SiameseQAT : A Semantic Context-Based Duplicate Bug Report Detection using Replicated Cluster Information

Paper: https://ieeexplore.ieee.org/document/9380447

Abstract:

In large-scale software development environments, defect reports are maintained through bug tracking systems (BTS) and analyzed by domain experts. Different users may create bug reports in a nonstandard manner, and may report a particular problem using a particular set of words due to stylistic choices and writing patterns.

Therefore, the same defect can be reported with very different descriptions, generating non-trivial duplicates. To avoid redundant work for the development team, an expert needs to look at all new reports while trying to label possible duplicates. However, this approach is neither trivial nor scalable and directly impacts on bug fix correction time. Recent efforts to find duplicate bug reports tend to focus on deep neural approaches that consider hybrid representations of bug reports, using both structured and unstructured information. Unfortunately, these approaches ignore that a single bug can have multiple previously identified duplicates and, therefore, multiple textual descriptions, titles, and categorical information.

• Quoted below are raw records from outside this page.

(* ===== verification/CpuInfo.v ===== *)
(** * Per-CPU data and the machine a program runs on (include/cpu.h, lib/lib_mem.c)

    [struct cpu_info] as a record, the machine state every program of the
    system works on, and [virt2phys].

    Each CPU runs one program, and the programs share physical memory.  What
    the other CPUs do is visible to a program only when it polls memory: the
    state carries the list of their actions, one per unsuccessful poll, and a
    polling loop that meets the end of the list never returns ([Diverge]). *)

From S2P Require Import Prelude PhysMem MemMgr.

(** [struct regs]: 27 registers, eight bytes each, packed. *)
Record regs := Regs {
  rg_rax : Z;
  rg_rbx : Z;
  rg_rcx : Z;
  rg_rdx : Z;
  rg_rsi : Z;
  rg_rdi : Z;
  rg_rsp : Z;
  rg_rbp : Z;
  rg_rip : Z;
  rg_cs : Z;
  rg_ds : Z;
  rg_es : Z;
  rg_fs : Z;
  rg_gs : Z;
  rg_ss : Z;
  rg_rflags : Z;
  rg_r8 : Z;
  rg_r9 : Z;
  rg_r10 : Z;
  rg_r11 : Z;
  rg_r12 : Z;
  rg_r13 : Z;
  rg_r14 : Z;
  rg_r15 : Z;
  rg_cr0 : Z;
  rg_cr3 : Z;
  rg_cr4 : Z
}.
Definition set_rg_rax (v : Z) (x : regs) : regs :=
  Regs v (rg_rbx x) (rg_rcx x) (rg_rdx x) (rg_rsi x) (rg_rdi x) (rg_rsp x) (rg_rbp x) (rg_rip x)
    (rg_cs x) (rg_ds x) (rg_es x) (rg_fs x) (rg_gs x) (rg_ss x) (rg_rflags x) (rg_r8 x)
    (rg_r9 x) (rg_r10 x) (rg_r11 x) (rg_r12 x) (rg_r13 x) (rg_r14 x) (rg_r15 x) (rg_cr0 x)
    (rg_cr3 x) (rg_cr4 x).
Definition set_rg_rdx (v : Z) (x : regs) : regs :=
  Regs (rg_rax x) (rg_rbx x) (rg_rcx x) v (rg_rsi x) (rg_rdi x) (rg_rsp x) (rg_rbp x) (rg_rip x)
    (rg_cs x) (rg_ds x) (rg_es x) (rg_fs x) (rg_gs x) (rg_ss x) (rg_rflags x) (rg_r8 x)
    (rg_r9 x) (rg_r10 x) (rg_r11 x) (rg_r12 x) (rg_r13 x) (rg_r14 x) (rg_r15 x) (rg_cr0 x)
    (rg_cr3 x) (rg_cr4 x).
Definition set_rg_rsi (v : Z) (x : regs) : regs :=
  Regs (rg_rax x) (rg_rbx x) (rg_rcx x) (rg_rdx x) v (rg_rdi x) (rg_rsp x) (rg_rbp x) (rg_rip x)
    (rg_cs x) (rg_ds x) (rg_es x) (rg_fs x) (rg_gs x) (rg_ss x) (rg_rflags x) (rg_r8 x)
    (rg_r9 x) (rg_r10 x) (rg_r11 x) (rg_r12 x) (rg_r13 x) (rg_r14 x) (rg_r15 x) (rg_cr0 x)
    (rg_cr3 x) (rg_cr4 x).
Definition set_rg_rdi (v : Z) (x : regs) : regs :=
  Regs (rg_rax x) (rg_rbx x) (rg_rcx x) (rg_rdx x) (rg_rsi x) v (rg_rsp x) (rg_rbp x) (rg_rip x)
    (rg_cs x) (rg_ds x) (rg_es x) (rg_fs x) (rg_gs x) (rg_ss x) (rg_rflags x) (rg_r8 x)
    (rg_r9 x) (rg_r10 x) (rg_r11 x) (rg_r12 x) (rg_r13 x) (rg_r14 x) (rg_r15 x) (rg_cr0 x)
    (rg_cr3 x) (rg_cr4 x).
Definition set_rg_rsp (v : Z) (x : regs) : regs :=
  Regs (rg_rax x) (rg_rbx x) (rg_rcx x) (rg_rdx x) (rg_rsi x) (rg_rdi x) v (rg_rbp x) (rg_rip x)
    (rg_cs x) (rg_ds x) (rg_es x) (rg_fs x) (rg_gs x) (rg_ss x) (rg_rflags x) (rg_r8 x)
    (rg_r9 x) (rg_r10 x) (rg_r11 x) (rg_r12 x) (rg_r13 x) (rg_r14 x) (rg_r15 x) (rg_cr0 x)
    (rg_cr3 x) (rg_cr4 x).
Definition set_rg_rip (v : Z) (x : regs) : regs :=
  Regs (rg_rax x) (rg_rbx x) (rg_rcx x) (rg_rdx x) (rg_rsi x) (rg_rdi x) (rg_rsp x) (rg_rbp x) v
    (rg_cs x) (rg_ds x) (rg_es x) (rg_fs x) (rg_gs x) (rg_ss x) (rg_rflags x) (rg_r8 x)
    (rg_r9 x) (rg_r10 x) (rg_r11 x) (rg_r12 x) (rg_r13 x) (rg_r14 x) (rg_r15 x) (rg_cr0 x)
    (rg_cr3 x) (rg_cr4 x).
Definition set_rg_rflags (v : Z) (x : regs) : regs :=
  Regs (rg_rax x) (rg_rbx x) (rg_rcx x) (rg_rdx x) (rg_rsi x) (rg_rdi x) (rg_rsp x) (rg_rbp x)
    (rg_rip x) (rg_cs x) (rg_ds x) (rg_es x) (rg_fs x) (rg_gs x) (rg_ss x) v (rg_r8 x) (rg_r9 x)
    (rg_r10 x) (rg_r11 x) (rg_r12 x) (rg_r13 x) (rg_r14 x) (rg_r15 x) (rg_cr0 x) (rg_cr3 x)
    (rg_cr4 x).

(** The structure read from memory at [a]. *)
Definition load_regs (m : memory) (a : Z) : regs :=
  Regs (load64 m (a + 0)) (load64 m (a + 8)) (load64 m (a + 16)) (load64 m (a + 24))
    (load64 m (a + 32)) (load64 m (a + 40)) (load64 m (a + 48)) (load64 m (a + 56))
    (load64 m (a + 64)) (load64 m (a + 72)) (load64 m (a + 80)) (load64 m (a + 88))
    (load64 m (a + 96)) (load64 m (a + 104)) (load64 m (a + 112)) (load64 m (a + 120))
    (load64 m (a + 128)) (load64 m (a + 136)) (load64 m (a + 144)) (load64 m (a + 152))
    (load64 m (a + 160)) (load64 m (a + 168)) (load64 m (a + 176)) (load64 m (a + 184))
    (load64 m (a + 192)) (load64 m (a + 200)) (load64 m (a + 208)).

(** The address, load address and size of a program section
    ([vm_X_paddr], [vm_X_vaddr], [vm_X_size]). *)
Record section := Sec {
  s_paddr : Z;
  s_vaddr : Z;
  s_size : Z
}.

(** [struct vm_proc]; the VMX pointers are the hypervisor's. *)
Record vm_proc := VmProc {
  vm_regs : regs;
  vm_start_paddr : Z;
  vm_end_paddr : Z;
  vm_start_vaddr : Z;
  vm_end_vaddr : Z;
  vm_code : section;
  vm_data : section;
  vm_rodata : section;
  vm_bss : section;
  vm_stack : section;
  vm_page_tables : Z;
  vm_ept : Z;
  vm_parent : Z;
  vm_exit_status : Z;
  vm_state : Z;
  vm_waiting_for : Z;
  vm_fds : Z;
  vm_channels : Z
}.
Definition set_vm_regs (v : regs) (x : vm_proc) : vm_proc :=
  VmProc v (vm_start_paddr x) (vm_end_paddr x) (vm_start_vaddr x) (vm_end_vaddr x) (vm_code x)
    (vm_data x) (vm_rodata x) (vm_bss x) (vm_stack x) (vm_page_tables x) (vm_ept x)
    (vm_parent x) (vm_exit_status x) (vm_state x) (vm_waiting_for x) (vm_fds x) (vm_channels x).
Definition set_vm_start_paddr (v : Z) (x : vm_proc) : vm_proc :=
  VmProc (vm_regs x) v (vm_end_paddr x) (vm_start_vaddr x) (vm_end_vaddr x) (vm_code x)
    (vm_data x) (vm_rodata x) (vm_bss x) (vm_stack x) (vm_page_tables x) (vm_ept x)
    (vm_parent x) (vm_exit_status x) (vm_state x) (vm_waiting_for x) (vm_fds x) (vm_channels x).
Definition set_vm_end_paddr (v : Z) (x : vm_proc) : vm_proc :=
  VmProc (vm_regs x) (vm_start_paddr x) v (vm_start_vaddr x) (vm_end_vaddr x) (vm_code x)
    (vm_data x) (vm_rodata x) (vm_bss x) (vm_stack x) (vm_page_tables x) (vm_ept x)
    (vm_parent x) (vm_exit_status x) (vm_state x) (vm_waiting_for x) (vm_fds x) (vm_channels x).
Definition set_vm_start_vaddr (v : Z) (x : vm_proc) : vm_proc :=
  VmProc (vm_regs x) (vm_start_paddr x) (vm_end_paddr x) v (vm_end_vaddr x) (vm_code x)
    (vm_data x) (vm_rodata x) (vm_bss x) (vm_stack x) (vm_page_tables x) (vm_ept x)
    (vm_parent x) (vm_exit_status x) (vm_state x) (vm_waiting_for x) (vm_fds x) (vm_channels x).
Definition set_vm_end_vaddr (v : Z) (x : vm_proc) : vm_proc :=
  VmProc (vm_regs x) (vm_start_paddr x) (vm_end_paddr x) (vm_start_vaddr x) v (vm_code x)
    (vm_data x) (vm_rodata x) (vm_bss x) (vm_stack x) (vm_page_tables x) (vm_ept x)
    (vm_parent x) (vm_exit_status x) (vm_state x) (vm_waiting_for x) (vm_fds x) (vm_channels x).
Definition set_vm_code (v : section) (x : vm_proc) : vm_proc :=
  VmProc (vm_regs x) (vm_start_paddr x) (vm_end_paddr x) (vm_start_vaddr x) (vm_end_vaddr x) v
    (vm_data x) (vm_rodata x) (vm_bss x) (vm_stack x) (vm_page_tables x) (vm_ept x)
    (vm_parent x) (vm_exit_status x) (vm_state x) (vm_waiting_for x) (vm_fds x) (vm_channels x).
Definition set_vm_data (v : section) (x : vm_proc) : vm_proc :=
  VmProc (vm_regs x) (vm_start_paddr x) (vm_end_paddr x) (vm_start_vaddr x) (vm_end_vaddr x)
    (vm_code x) v (vm_rodata x) (vm_bss x) (vm_stack x) (vm_page_tables x) (vm_ept x)
    (vm_parent x) (vm_exit_status x) (vm_state x) (vm_waiting_for x) (vm_fds x) (vm_channels x).
Definition set_vm_rodata (v : section) (x : vm_proc) : vm_proc :=
  VmProc (vm_regs x) (vm_start_paddr x) (vm_end_paddr x) (vm_start_vaddr x) (vm_end_vaddr x)
    (vm_code x) (vm_data x) v (vm_bss x) (vm_stack x) (vm_page_tables x) (vm_ept x)
    (vm_parent x) (vm_exit_status x) (vm_state x) (vm_waiting_for x) (vm_fds x) (vm_channels x).
Definition set_vm_bss (v : section) (x : vm_proc) : vm_proc :=
  VmProc (vm_regs x) (vm_start_paddr x) (vm_end_paddr x) (vm_start_vaddr x) (vm_end_vaddr x)
    (vm_code x) (vm_data x) (vm_rodata x) v (vm_stack x) (vm_page_tables x) (vm_ept x)
    (vm_parent x) (vm_exit_status x) (vm_state x) (vm_waiting_for x) (vm_fds x) (vm_channels x).
Definition set_vm_stack (v : section) (x : vm_proc) : vm_proc :=
  VmProc (vm_regs x) (vm_start_paddr x) (vm_end_paddr x) (vm_start_vaddr x) (vm_end_vaddr x)
    (vm_code x) (vm_data x) (vm_rodata x) (vm_bss x) v (vm_page_tables x) (vm_ept x)
    (vm_parent x) (vm_exit_status x) (vm_state x) (vm_waiting_for x) (vm_fds x) (vm_channels x).
Definition set_vm_page_tables (v : Z) (x : vm_proc) : vm_proc :=
  VmProc (vm_regs x) (vm_start_paddr x) (vm_end_paddr x) (vm_start_vaddr x) (vm_end_vaddr x)
    (vm_code x) (vm_data x) (vm_rodata x) (vm_bss x) (vm_stack x) v (vm_ept x) (vm_parent x)
    (vm_exit_status x) (vm_state x) (vm_waiting_for x) (vm_fds x) (vm_channels x).
Definition set_vm_ept (v : Z) (x : vm_proc) : vm_proc :=
  VmProc (vm_regs x) (vm_start_paddr x) (vm_end_paddr x) (vm_start_vaddr x) (vm_end_vaddr x)
    (vm_code x) (vm_data x) (vm_rodata x) (vm_bss x) (vm_stack x) (vm_page_tables x) v
    (vm_parent x) (vm_exit_status x) (vm_state x) (vm_waiting_for x) (vm_fds x) (vm_channels x).
Definition set_vm_parent (v : Z) (x : vm_proc) : vm_proc :=
  VmProc (vm_regs x) (vm_start_paddr x) (vm_end_paddr x) (vm_start_vaddr x) (vm_end_vaddr x)
    (vm_code x) (vm_data x) (vm_rodata x) (vm_bss x) (vm_stack x) (vm_page_tables x) (vm_ept x)
    v (vm_exit_status x) (vm_state x) (vm_waiting_for x) (vm_fds x) (vm_channels x).
Definition set_vm_exit_status (v : Z) (x : vm_proc) : vm_proc :=
  VmProc (vm_regs x) (vm_start_paddr x) (vm_end_paddr x) (vm_start_vaddr x) (vm_end_vaddr x)
    (vm_code x) (vm_data x) (vm_rodata x) (vm_bss x) (vm_stack x) (vm_page_tables x) (vm_ept x)
    (vm_parent x) v (vm_state x) (vm_waiting_for x) (vm_fds x) (vm_channels x).
Definition set_vm_state (v : Z) (x : vm_proc) : vm_proc :=
  VmProc (vm_regs x) (vm_start_paddr x) (vm_end_paddr x) (vm_start_vaddr x) (vm_end_vaddr x)
    (vm_code x) (vm_data x) (vm_rodata x) (vm_bss x) (vm_stack x) (vm_page_tables x) (vm_ept x)
    (vm_parent x) (vm_exit_status x) v (vm_waiting_for x) (vm_fds x) (vm_channels x).
Definition set_vm_fds (v : Z) (x : vm_proc) : vm_proc :=
  VmProc (vm_regs x) (vm_start_paddr x) (vm_end_paddr x) (vm_start_vaddr x) (vm_end_vaddr x)
    (vm_code x) (vm_data x) (vm_rodata x) (vm_bss x) (vm_stack x) (vm_page_tables x) (vm_ept x)
    (vm_parent x) (vm_exit_status x) (vm_state x) (vm_waiting_for x) v (vm_channels x).
Definition set_vm_channels (v : Z) (x : vm_proc) : vm_proc :=
  VmProc (vm_regs x) (vm_start_paddr x) (vm_end_paddr x) (vm_start_vaddr x) (vm_end_vaddr x)
    (vm_code x) (vm_data x) (vm_rodata x) (vm_bss x) (vm_stack x) (vm_page_tables x) (vm_ept x)
    (vm_parent x) (vm_exit_status x) (vm_state x) (vm_waiting_for x) (vm_fds x) v.

(** [struct cpu_info], with [vmm_info.vmm_has_vm] from [struct vmm_proc]. *)
Record cpu_info := CpuInfo {
  cpuid : Z;
  vm_info : vm_proc;
  vmm_has_vm : bool;
  vm_args : Z;
  ncpus : Z;
  msg_input : Z;
  msg_output : Z;
  msg_ready : Z;
  msg_ready_bitmap : Z
}.
Definition set_vm_info (v : vm_proc) (x : cpu_info) : cpu_info :=
  CpuInfo (cpuid x) v (vmm_has_vm x) (vm_args x) (ncpus x) (msg_input x) (msg_output x)
    (msg_ready x) (msg_ready_bitmap x).
Definition set_vmm_has_vm (v : bool) (x : cpu_info) : cpu_info :=
  CpuInfo (cpuid x) (vm_info x) v (vm_args x) (ncpus x) (msg_input x) (msg_output x)
    (msg_ready x) (msg_ready_bitmap x).
Abbreviation RUNNING := 1.
Abbreviation WAIT_IO := 2.
Abbreviation WAIT_CHLD := 3.
Abbreviation ZOMBIE := 4.

Abbreviation PM := 0.
Abbreviation FS := 1.
Abbreviation INIT := 2.
Abbreviation KBD := 3.
Abbreviation JUNK := 4.
Abbreviation CONSOLE := 5.
Abbreviation NUMBER_SERVERS := 2.
Abbreviation NUMBER_USER_VMS := 1.
Abbreviation MAX_CPUS := 255.
Abbreviation MAX_FD := 32.
Abbreviation MAX_CHANNELS := 32.

(** A page of the CPU pool that was never set up is all zero. *)
Definition no_regs : regs := load_regs ∅ 0.
Definition no_section : section := Sec 0 0 0.
Definition no_vm : vm_proc :=
  VmProc no_regs 0 0 0 0 no_section no_section no_section no_section no_section 0 0 0 0 0 0 0 0.
Definition no_cpu : cpu_info := CpuInfo 0 no_vm false 0 0 0 0 0 0.

(** ** The machine *)

Record machine := Machine {
  m_mem : memory;
  m_cpus : gmap Z cpu_info;            (* the CPU pool, one page per CPU *)
  m_pool : Z;                          (* its physical address *)
  m_self : Z;                          (* the CPU the program runs on *)
  m_recv : Z;                          (* [static int i] of [msg_receive] *)
  m_cnl : Z;                           (* [static int i] of [cnl_receive_any] *)
  m_world : list (memory -> memory)    (* actions of the other CPUs *)
}.
Definition set_m_mem (v : memory) (x : machine) : machine :=
  Machine v (m_cpus x) (m_pool x) (m_self x) (m_recv x) (m_cnl x) (m_world x).
Definition set_m_cpus (v : gmap Z cpu_info) (x : machine) : machine :=
  Machine (m_mem x) v (m_pool x) (m_self x) (m_recv x) (m_cnl x) (m_world x).
Definition set_m_recv (v : Z) (x : machine) : machine :=
  Machine (m_mem x) (m_cpus x) (m_pool x) (m_self x) v (m_cnl x) (m_world x).
Definition set_m_cnl (v : Z) (x : machine) : machine :=
  Machine (m_mem x) (m_cpus x) (m_pool x) (m_self x) (m_recv x) v (m_world x).
Definition set_m_world (v : list (memory -> memory)) (x : machine) : machine :=
  Machine (m_mem x) (m_cpus x) (m_pool x) (m_self x) (m_recv x) (m_cnl x) v.

Definition cpu_at (s : machine) (id : Z) : cpu_info := default no_cpu (m_cpus s !! id).
(** [cpuinfo] *)
Definition self (s : machine) : cpu_info := cpu_at s (m_self s).
Definition update_cpu (id : Z) (f : cpu_info -> cpu_info) : M machine unit :=
  modify (fun s => set_m_cpus (<[id := f (cpu_at s id)]> (m_cpus s)) s).

Definition update_mem (f : memory -> memory) : M machine unit :=
  modify (fun s => set_m_mem (f (m_mem s)) s).

(** One unsuccessful poll: the other CPUs act. *)
Definition step_world : M machine unit := fun s =>
  match m_world s with
  | [] => Stop Diverge
  | act :: rest => Ok tt (set_m_world rest (set_m_mem (act (m_mem s)) s))
  end.

(** [while (1) { if (test) { act; break; } }]: [try] is one round, [None] when
    the test fails. *)
Fixpoint poll {A} (fuel : nat) (try : M machine (option A)) : M machine A :=
  r ← try;
  match r, fuel with
  | Some a, _ => mret a
  | None, S fuel' => step_world ;; poll fuel' try
  | None, O => stop_with Diverge
  end.
(** Every round consumes an action, so their number bounds the rounds. *)
Definition poll_until {A} (try : M machine (option A)) : M machine A :=
  n ← gets (fun s => length (m_world s)); poll n try.

(** ** virt2phys *)

Definition virt2phys {S} (info : cpu_info) (vaddr : Z) : M S Z :=
  let vm := vm_info info in
  if (s_vaddr (vm_code vm) <=? vaddr) && (vaddr <? s_vaddr (vm_data vm)) then
    mret (w64 (s_paddr (vm_code vm) + (vaddr - s_vaddr (vm_code vm))))
  else if (s_vaddr (vm_data vm) <=? vaddr) && (vaddr <? s_vaddr (vm_rodata vm)) then
    mret (w64 (s_paddr (vm_data vm) + (vaddr - s_vaddr (vm_data vm))))
  else if (s_vaddr (vm_rodata vm) <=? vaddr) && (vaddr <? s_vaddr (vm_bss vm)) then
    mret (w64 (s_paddr (vm_rodata vm) + (vaddr - s_vaddr (vm_rodata vm))))
  else if (s_vaddr (vm_bss vm) <=? vaddr) && (vaddr <? s_vaddr (vm_stack vm)) then
    mret (w64 (s_paddr (vm_bss vm) + (vaddr - s_vaddr (vm_bss vm))))
  else if (s_vaddr (vm_stack vm) <=? vaddr) && (vaddr <=? vm_end_vaddr vm) then
    mret (w64 (s_paddr (vm_stack vm) + (vaddr - s_vaddr (vm_stack vm))))
  else panic "virt2phys: address out of range".

(** lib/misc.c *)
Definition check_server (info : cpu_info) : bool := negb (NUMBER_SERVERS <? cpuid info).
Definition is_driver (id : Z) : bool := (id =? KBD) || (id =? CONSOLE) || (id =? JUNK).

In this work, we propose SiameseQAT, a duplicate bug report detection method that considers information on individual bugs as well as information extracted from bug clusters. The SiameseQAT combines context and semantic learning on structured and unstructured features and corpus topic extraction-based features, with a novel loss function called Quintet Loss, which considers the centroid of duplicate clusters and their contextual information. We validated our approach on the well-known open-source software repositories Eclipse, NetBeans, and Open Office, comprised of more than 500 thousand bug reports. We evaluated both the retrieval and classification of duplicates, reporting a Recall@25 mean of 85% for retrieval and 84% AUROC for classification tasks, results that were significantly superior to previous works.

1. PREREQUISITES

Some libraries in python environment are required to enable the source code run properly.

Download Dataset

dataset.zip

# Create on root directory /data
-> mkdir /data
# Unzip on root directory /data
-> unzip dataset.zip
# See on data/normalized/
# - eclipse
# - openoffice
# - netbeans

First, install pipenv

$ pip install pipenv

Install mlflow

$ pip install mlflow==1.18.0

Download and install BERT-uncased model

To run all next steps you will need to dowload the BERT pretrained model uncased_L-12_H-768_A-12. Then, after download you will need to unpack on root directory.

The expected root directory is:

- uncased_L-12_H-768_A-12
- src
- experiment
- tests

If the uncased_L-12_H-768_A-12 directory is not available may cause problems in next steps.

Install dependencies (optional)

$ pipenv install

2. WORKFLOW

2.1 PREPROCESSING

To run the experiments is required to preprocess the datasets.

Example of how to run preprocessing

Parameter: {dataset}

dataset=eclipse
dataset=netbeans
dataset=openoffice

Parameter: {preprocessor}

preprocessor=bert (default)
preprocessor=baseline (not working yet)

mlflow run . --experiment-name preprocessing -e preprocessing -P dataset=eclipse -P preprocessor=bert

The dataset from Lazar et al. (2014) has the following open-source software repositories: eclipse, openoffice and netbeans.

After run all previously steps the following directories will be created in root directory:

data/processed/eclipse
data/processed/openoffice
data/processed/netbeans

For each directory will be create files to train, test, vocabulary corpus and categorical features from bug reports.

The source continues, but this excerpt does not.